Monthly Archives: March 2013

Chef your haproxy load balancer and add encryption

As of last September, HAProxy supports ssl so you no longer have to put stud/stunnel/nginx in front of HAProxy and it can also connect to SSL on backend servers so you can have encrypted traffic the whole way to the app server.  Most people decrypt on the load balancer and then pass it to their app servers unencrypted but I am not a big fan of that architecture.  This post shows you how to set up HAProxy with chef and we will be setting up ssl all the way to the app servers. Big thanks to @jtimberman for his post on encrypted data bags which helped me figure this out.

Setup your Chef encrypted data bag to store your ssl cert

The first step is to create a secret key for your data bag to use. This will be used to encrypt your data bag and later by chef nodes to decrypt the data bag so that they can read from the data bag. Do not store the encrypted_data_bag_secret in source control as-is. Instead, you can put this into a keepass database and then store that in source control if you want to.

openssl rand -base64 512 > ~/.chef/encrypted_data_bag_secret

Next you have to create the databag which we have aptly called secrets

knife data bag create secrets

Now we can store our wildcard cert in the secrets databag. This will open an editor and you can copy and paste your cert and key into it. This will go to the chef server and not on local disk. I set these id, cert and key.

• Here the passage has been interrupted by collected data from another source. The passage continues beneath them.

(** A piece of a sequence starts where the sequence does, unless another piece
    ends below it. *)
Lemma piece_starts_first m L th h ns id q ss0 :
  pieces m L -> blocks L ≡ₚ ns -> linked th h ns -> NoDup ns -> (id, q :: ss0) ∈ L ->
  (forall j s s', m !! id = Some s -> j ∈ L.*1 -> m !! j = Some s' -> sn_tailHash s <> sn_headHash s') ->
  ns !! 0%nat = Some q.
Proof.
  intros HL Eb Hl Hnd Hin Hmax. rewrite <- Eb in Hnd.
  destruct (piece_elem m L id _ HL Hin) as (s & Hs & _ & _ & Hwf).
  pose proof (sg_linked _ _ _ _ _ _ Hwf) as (Hq & _ & _).
  assert (Hqn : q ∈ ns) by (rewrite <- Eb; apply elem_of_blocks; exists id, (q :: ss0); split; [done|by left]).
  apply list_elem_of_lookup in Hqn as [[|k] Hk]; [done|exfalso].
  destruct (lookup_lt_is_Some_2 ns k) as [r Hr]; [apply lookup_lt_Some in Hk; lia|].
  pose proof (linked_prev _ _ _ _ _ _ Hl Hr Hk) as Er.
  assert (Hrb : r ∈ blocks L) by (rewrite Eb; by eapply list_elem_of_lookup_2).
  apply elem_of_blocks in Hrb as (j & ss & Hj & Hrj). destruct (piece_elem m L j ss HL Hj) as (s' & Hs' & _ & _ & Wf').
  apply list_elem_of_split in Hrj as (a & b & ->). destruct b as [|r' b].
  - apply (Hmax j s s' Hs); [by apply (list_elem_of_fmap_2 fst L (j, a ++ [r]))|done|]. rewrite <- Hq, Er.
    pose proof (sg_tip _ _ _ _ _ _ Wf') as T. rewrite tip_snoc in T. by injection T.
  - pose proof (sg_linked _ _ _ _ _ _ Wf') as Hl'.
    assert (A1 : (a ++ r :: r' :: b) !! length a = Some r) by (by rewrite lookup_app_r, Nat.sub_diag).
    assert (A2 : (a ++ r :: r' :: b) !! S (length a) = Some r')
      by (rewrite lookup_app_r by lia; by replace (S (length a) - length a)%nat with 1%nat by lia).
    pose proof (linked_lookup _ _ _ _ _ Hl' A1). pose proof (linked_lookup _ _ _ _ _ Hl' A2).
    pose proof (linked_lookup _ _ _ _ _ Hl Hr). pose proof (linked_lookup _ _ _ _ _ Hl Hk).
    assert (r' = q) as ->.
    { eapply (linked_height_inj th h ns); [done| |by eapply list_elem_of_lookup_2|lia].
      rewrite <- Eb. apply elem_of_blocks. exists j, (a ++ r :: r' :: b). split; [done|set_solver]. }
    assert (E : (j, a ++ r :: q :: b) = (id, q :: ss0)).
    { apply (piece_unique L _ _ _ _ q); [done|done|done|set_solver|by left]. }
    injection E as -> E. pose proof (piece_NoDup L id _ Hnd Hj) as Hno. rewrite E in A2, Hno.
    by pose proof (NoDup_lookup _ 0%nat _ q Hno eq_refl A2).
Qed.

(** Linked sequences of the same blocks are the same sequence. *)
Lemma linked_perm_eq th1 h1 th2 h2 (ss ns : list (PoolBlock B)) q :
  linked th1 h1 ss -> linked th2 h2 ns -> ss ≡ₚ ns -> ss !! 0%nat = Some q -> ns !! 0%nat = Some q -> ss = ns.
Proof.
  intros L1 L2 E Q1 Q2. apply list_eq. intros k. destruct (ss !! k) as [a|] eqn:Ea; symmetry.
  - assert (Ha : a ∈ ns) by (rewrite <- E; by eapply list_elem_of_lookup_2).
    apply list_elem_of_lookup in Ha as [k' Hk'].
    pose proof (linked_lookup _ _ _ _ _ L1 Ea). pose proof (linked_lookup _ _ _ _ _ L2 Hk').
    pose proof (linked_lookup _ _ _ _ _ L1 Q1). pose proof (linked_lookup _ _ _ _ _ L2 Q2).
    by replace k with k' by lia.
  - apply lookup_ge_None_2. apply lookup_ge_None_1 in Ea. by rewrite <- E.
Qed.

(** Pieces of one sequence of which none continues another: there is only one. *)
Lemma pieces_of_run m L th h ns :
  covers m L -> blocks L ≡ₚ ns -> linked th h ns -> NoDup ns -> ns <> [] ->
  (forall i j s s', m !! i = Some s -> m !! j = Some s' -> sn_tailHash s <> sn_headHash s') ->
  exists id s, m = {[id := s]} /\ sn_chainId s = id /\ snippet_wf s ns.
Proof.
  intros [HL Hdom] Eb Hl Hnd Hne Hmax.
  assert (Hfirst : forall id ss, (id, ss) ∈ L -> exists q ss0, ss = q :: ss0 /\ ns !! 0%nat = Some q).
  { intros id ss Hin. destruct (piece_elem m L id ss HL Hin) as (s & Hs & _ & Hne' & _).
    destruct ss as [|q ss0]; [done|]. exists q, ss0. split; [done|].
    eapply (piece_starts_first m L th h ns id); try done. intros j s1 s2 H1 _ H2. by apply (Hmax id j). }
  destruct L as [|[id ss] L0]; [by apply Permutation_nil_l in Eb; subst|].
  destruct (Hfirst id ss ltac:(by left)) as (q & ss0 & -> & Hq).
  pose proof HL as ((s & Hs & Hid & _ & Hwf) & Hn & _ & _)%pieces_cons. cbn [fst snd] in *.
  assert (L0 = []) as ->.
  { destruct L0 as [|[i2 ss2] L1]; [done|exfalso].
    destruct (Hfirst i2 ss2 ltac:(right; by left)) as (q2 & ss3 & -> & Hq2). rewrite Hq in Hq2. injection Hq2 as <-.
    rewrite <- Eb in Hnd. assert (E : (id, q :: ss0) = (i2, q :: ss3)).
    { apply (piece_unique _ _ _ _ _ q Hnd); [by left|right; by left|by left|by left]. }
    injection E as -> _. apply Hn. by left. }
  rewrite blocks_cons, app_nil_r in Eb. cbn [snd] in Eb. exists id, s. split; [|split; [done|]].
  - apply map_eq. intros x. destruct (decide (x = id)) as [->|Hx]; [by rewrite lookup_singleton_eq|].
    rewrite lookup_singleton_ne by done. apply eq_None_not_Some. rewrite Hdom. cbn. set_solver.
  - rewrite <- (linked_perm_eq _ _ _ _ (q :: ss0) ns q (sg_linked _ _ _ _ _ _ Hwf) Hl); done.
Qed.
End pieces.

knife data bag create secrets wildcard --secret-file ~/.chef/encrypted_data_bag_secret

The last step uploaded your wildcard cert to the chef server and encrypted it.   The next step allows us to save off the json export of our encrypted wildcard cert which we can check into source control and version.  Later if we get in a bind we can tell chef to import the databag using this json export.

mkdir data_bags/secrets
knife data bag show secrets wildcard -Fj > data_bags/secrets/wildcard.json

This next step is to just do a sanity check to make sure the databag export looks good.  It should look like this:

cat data_bags/secrets/wildcard.json { "id": "wildcard", "cert": "encrypted string here", "key": "encrypted string here" }

Create your own wrapper cookbook

Now in your chef cookbook you can access this wildcard cert. The next step requires you to write your own wrapper cookbook which doesn’t do very much other than set default attributes, pull the wildcard cert from the databag, write it to a file and then call the haproxy cookbook to do the install.  (My cookbook for this is in a private github repo because we do some custom steps and set some settings that don’t apply to everyone, but if you create a new cookbook and follow these steps, you should be set.)
Create a cookbook

knife cookbook create my-loadbalancer

Next, change the recipes/default.rb to look like this:

# Pull the certs from the encrypted databag
wildcard_cert = Chef::EncryptedDataBagItem.load("secrets","wildcard")
my_cert = wildcard['cert'].chomp # you may not need this chomp, but I did
my_key = wildcard['key'].chomp # you may not need this chomp, but I did
# feed the cert and key into the chef template
template "/etc/ssl/private/haproxy.pem" do
source "haproxy_pem.erb"
owner "root"
group "root"
mode 0400
variables(:wildcard_key => my_key,
:wildcard_crt => my_cert)
end
# Install haproxy and we are using a forked version of haproxy to install 1.5-17 from source and add SSL
include_recipe "haproxy::app_lb"

Add this template to your cookbook. The template we used for this file haproxy.pem is pretty basic. Here are the contents of templates/default/haproxy_pem.erb

<%= @wildcard_crt %>
<%= @wildcard_key %>

The line that calls include_recipe “haproxy::app_lb” is actually installing our forked version of the haproxy cookbook which adds the below line to the file templates/default/haproxy-app_lb.cfg.erb to setup ssl binding.

bind 0.0.0.0: ssl crt /etc/ssl/private/haproxy.pem

You can check out our fork for the chef-haproxy cookbook to see how we install from source, what default attributes you can set and how we have our haproxy.cfg template using the ssl certs.

To recap, we uploaded our cert to an encrypted databag, added a recipe to pull that out and put it in a file (haproxy.pem) and we changed the haproxy cookbook to use that file to handle ssl certs. Hope this helps and if you run into any problems let me know.